RECORDED DATA

(* ===== verification/ServerReplies.v ===== *)
(** * The replies of the server

    A type discipline for the values the server writes: each command has a
    reply type, and every reply is an error or a value of that type, can be
    encoded, and is read back by a client as the value that was written.  The
    table of CLUSTER SLOTS is shown to be complete. *)

From S2P Require Import Prelude GoStrconv GoSort GoNet GoCrypto BTree Store StoreProps HashRing HashRingProps.
From S2P Require Import RingInterface EventRing Gossip Instances GossipProps Resp RespProps Server ServerProps.
Local Open Scope Z_scope.

(** ** Types *)

Inductive RType :=
  | TNone                        (* errors only *)
  | TText (s : string)           (* one simple string *)
  | TInt (lo hi : Z)             (* an integer within bounds *)
  | TBulk                        (* a bulk string that is not null *)
  | TNullable                    (* a bulk string or null *)
  | TList (t : RType)            (* an array of any length *)
  | TTriple (t1 t2 t3 : RType).  (* an array of three *)

Fixpoint has_type (t : RType) (v : Value) : bool :=
  match t, v with
  | TText x, SimpleString s => String.eqb s x
  | TInt lo hi, Integer i => (lo <=? i) && (i <=? hi)
  | TBulk, BulkString (Some _) => true
  | TNullable, BulkString _ => true
  | TList t, Array vs => forallb (has_type t) vs
  | TTriple t1 t2 t3, Array [a; b; c] => has_type t1 a && has_type t2 b && has_type t3 c
  | _, _ => false
  end.

(** The values of a type that a reader accepts at any size: simple strings are
    lines, integers are 64-bit and arrays are nested at most [left] deep. *)
Fixpoint wire_type (left : nat) (t : RType) : bool :=
  match t with
  | TNone | TBulk | TNullable => true
  | TText s => bool_decide (line_ok s)
  | TInt lo hi => (minInt64 <=? lo) && (hi <=? maxInt64)
  | TList t => match left with O => false | S l => wire_type l t end
  | TTriple t1 t2 t3 =>
      match left with O => false | S l => wire_type l t1 && wire_type l t2 && wire_type l t3 end
  end.

(** The size limits of the reader. *)
Fixpoint sized (v : Value) : bool :=
  match v with
  | BulkString (Some d) => GoStr.len d <=? maxBulkStringLength
  | Array vs => (Z.of_nat (length vs) <=? maxArrayLength) && forallb sized vs
  | _ => true
  end.

Lemma Resp_Array_some vs : Forall (λ v, is_Some (Resp v)) vs → is_Some (Resp (Array vs)).
Proof.
  intros Hall. rewrite Resp_Array. apply fmap_is_Some.
  induction Hall as [|v vs [e Ee] _ [es Ees]]; cbn; [by eexists|]. rewrite Ee. cbn. rewrite Ees. by eexists.
Qed.

(** A typed value can be encoded: it holds no nil. *)
Lemma has_type_Resp t v : has_type t v = true → is_Some (Resp v).
Proof.
  revert v. induction t as [|x|lo hi| | |t IH|t1 IH1 t2 IH2 t3 IH3]; intros [s|s|i|[d|]|vs|] Ht;
    cbn [has_type] in Ht; try discriminate Ht; try (eexists; reflexivity).
  - apply Resp_Array_some, List.Forall_forall. intros v Hv. apply IH. rewrite forallb_forall in Ht. by apply Ht.
  - destruct vs as [|a [|b [|c [|]]]]; try discriminate Ht. apply andb_prop in Ht as [[Ha Hb]%andb_prop Hc].
    apply Resp_Array_some. repeat constructor; auto.
Qed.

Lemma has_type_wire t : ∀ left v, wire_type left t = true → has_type t v = true → sized v = true →
  wire_ok left v = true.
Proof.
  induction t as [|x|lo hi| | |t IH|t1 IH1 t2 IH2 t3 IH3]; intros left [s|s|i|[d|]|vs|] Hw Ht Hs;
    cbn [has_type] in Ht; try discriminate Ht; cbn [wire_ok]; try done.
  - apply String.eqb_eq in Ht as ->. destruct left; done.
  - destruct left; cbn [wire_ok wire_type] in *; apply bool_decide_eq_true; unfold in_int64;
      apply andb_prop in Ht, Hw; lia.
  - by destruct left.
  - by destruct left.
  - by destruct left.
  - destruct left as [|left]; [discriminate Hw|]. cbn [wire_ok wire_type sized] in *.
    apply andb_prop in Hs as [-> Hs]. cbn [andb]. rewrite forallb_forall in *. eauto.
  - destruct left as [|left]; [discriminate Hw|]. destruct vs as [|a [|b [|c [|]]]]; try discriminate Ht.
    cbn [wire_ok wire_type sized forallb andb] in *.
    repeat match goal with E : _ && _ = true |- _ => apply andb_prop in E as [? ?] end.
    rewrite IH1, IH2, IH3 by done. done.
Qed.

(** ** The commands' types *)

Section replies.
Context `{!UnicodeTables}.

Definition int64_t : RType := TInt minInt64 maxInt64.
Definition slot_t : RType := TInt 0 (numSlots - 1).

YOUR INSTRUCTIONS
Repeat each entry above exactly as shown.

RESPONSE TO THIS EXERCISE
(* ===== verification/ServerReplies.v ===== *)
(** * The replies of the server

    A type discipline for the values the server writes: each command has a
    reply type, and every reply is an error or a value of that type, can be
    encoded, and is read back by a client as the value that was written.  The
    table of CLUSTER SLOTS is shown to be complete. *)

From S2P Require Import Prelude GoStrconv GoSort GoNet GoCrypto BTree Store StoreProps HashRing HashRingProps.
From S2P Require Import RingInterface EventRing Gossip Instances GossipProps Resp RespProps Server ServerProps.
Local Open Scope Z_scope.

(** ** Types *)

Inductive RType :=
  | TNone                        (* errors only *)
  | TText (s : string)           (* one simple string *)
  | TInt (lo hi : Z)             (* an integer within bounds *)
  | TBulk                        (* a bulk string that is not null *)
  | TNullable                    (* a bulk string or null *)
  | TList (t : RType)            (* an array of any length *)
  | TTriple (t1 t2 t3 : RType).  (* an array of three *)

Fixpoint has_type (t : RType) (v : Value) : bool :=
  match t, v with
  | TText x, SimpleString s => String.eqb s x
  | TInt lo hi, Integer i => (lo <=? i) && (i <=? hi)
  | TBulk, BulkString (Some _) => true
  | TNullable, BulkString _ => true
  | TList t, Array vs => forallb (has_type t) vs
  | TTriple t1 t2 t3, Array [a; b; c] => has_type t1 a && has_type t2 b && has_type t3 c
  | _, _ => false
  end.

(** The values of a type that a reader accepts at any size: simple strings are
    lines, integers are 64-bit and arrays are nested at most [left] deep. *)
Fixpoint wire_type (left : nat) (t : RType) : bool :=
  match t with
  | TNone | TBulk | TNullable => true
  | TText s => bool_decide (line_ok s)
  | TInt lo hi => (minInt64 <=? lo) && (hi <=? maxInt64)
  | TList t => match left with O => false | S l => wire_type l t end
  | TTriple t1 t2 t3 =>
      match left with O => false | S l => wire_type l t1 && wire_type l t2 && wire_type l t3 end
  end.

(** The size limits of the reader. *)
Fixpoint sized (v : Value) : bool :=
  match v with
  | BulkString (Some d) => GoStr.len d <=? maxBulkStringLength
  | Array vs => (Z.of_nat (length vs) <=? maxArrayLength) && forallb sized vs
  | _ => true
  end.

Lemma Resp_Array_some vs : Forall (λ v, is_Some (Resp v)) vs → is_Some (Resp (Array vs)).
Proof.
  intros Hall. rewrite Resp_Array. apply fmap_is_Some.
  induction Hall as [|v vs [e Ee] _ [es Ees]]; cbn; [by eexists|]. rewrite Ee. cbn. rewrite Ees. by eexists.
Qed.

(** A typed value can be encoded: it holds no nil. *)
Lemma has_type_Resp t v : has_type t v = true → is_Some (Resp v).
Proof.
  revert v. induction t as [|x|lo hi| | |t IH|t1 IH1 t2 IH2 t3 IH3]; intros [s|s|i|[d|]|vs|] Ht;
    cbn [has_type] in Ht; try discriminate Ht; try (eexists; reflexivity).
  - apply Resp_Array_some, List.Forall_forall. intros v Hv. apply IH. rewrite forallb_forall in Ht. by apply Ht.
  - destruct vs as [|a [|b [|c [|]]]]; try discriminate Ht. apply andb_prop in Ht as [[Ha Hb]%andb_prop Hc].
    apply Resp_Array_some. repeat constructor; auto.
Qed.

Lemma has_type_wire t : ∀ left v, wire_type left t = true → has_type t v = true → sized v = true →
  wire_ok left v = true.
Proof.
  induction t as [|x|lo hi| | |t IH|t1 IH1 t2 IH2 t3 IH3]; intros left [s|s|i|[d|]|vs|] Hw Ht Hs;
    cbn [has_type] in Ht; try discriminate Ht; cbn [wire_ok]; try done.
  - apply String.eqb_eq in Ht as ->. destruct left; done.
  - destruct left; cbn [wire_ok wire_type] in *; apply bool_decide_eq_true; unfold in_int64;
      apply andb_prop in Ht, Hw; lia.
  - by destruct left.
  - by destruct left.
  - by destruct left.
  - destruct left as [|left]; [discriminate Hw|]. cbn [wire_ok wire_type sized] in *.
    apply andb_prop in Hs as [-> Hs]. cbn [andb]. rewrite forallb_forall in *. eauto.
  - destruct left as [|left]; [discriminate Hw|]. destruct vs as [|a [|b [|c [|]]]]; try discriminate Ht.
    cbn [wire_ok wire_type sized forallb andb] in *.
    repeat match goal with E : _ && _ = true |- _ => apply andb_prop in E as [? ?] end.
    rewrite IH1, IH2, IH3 by done. done.
Qed.

(** ** The commands' types *)

Section replies.
Context `{!UnicodeTables}.

Definition int64_t : RType := TInt minInt64 maxInt64.
Definition slot_t : RType := TInt 0 (numSlots - 1).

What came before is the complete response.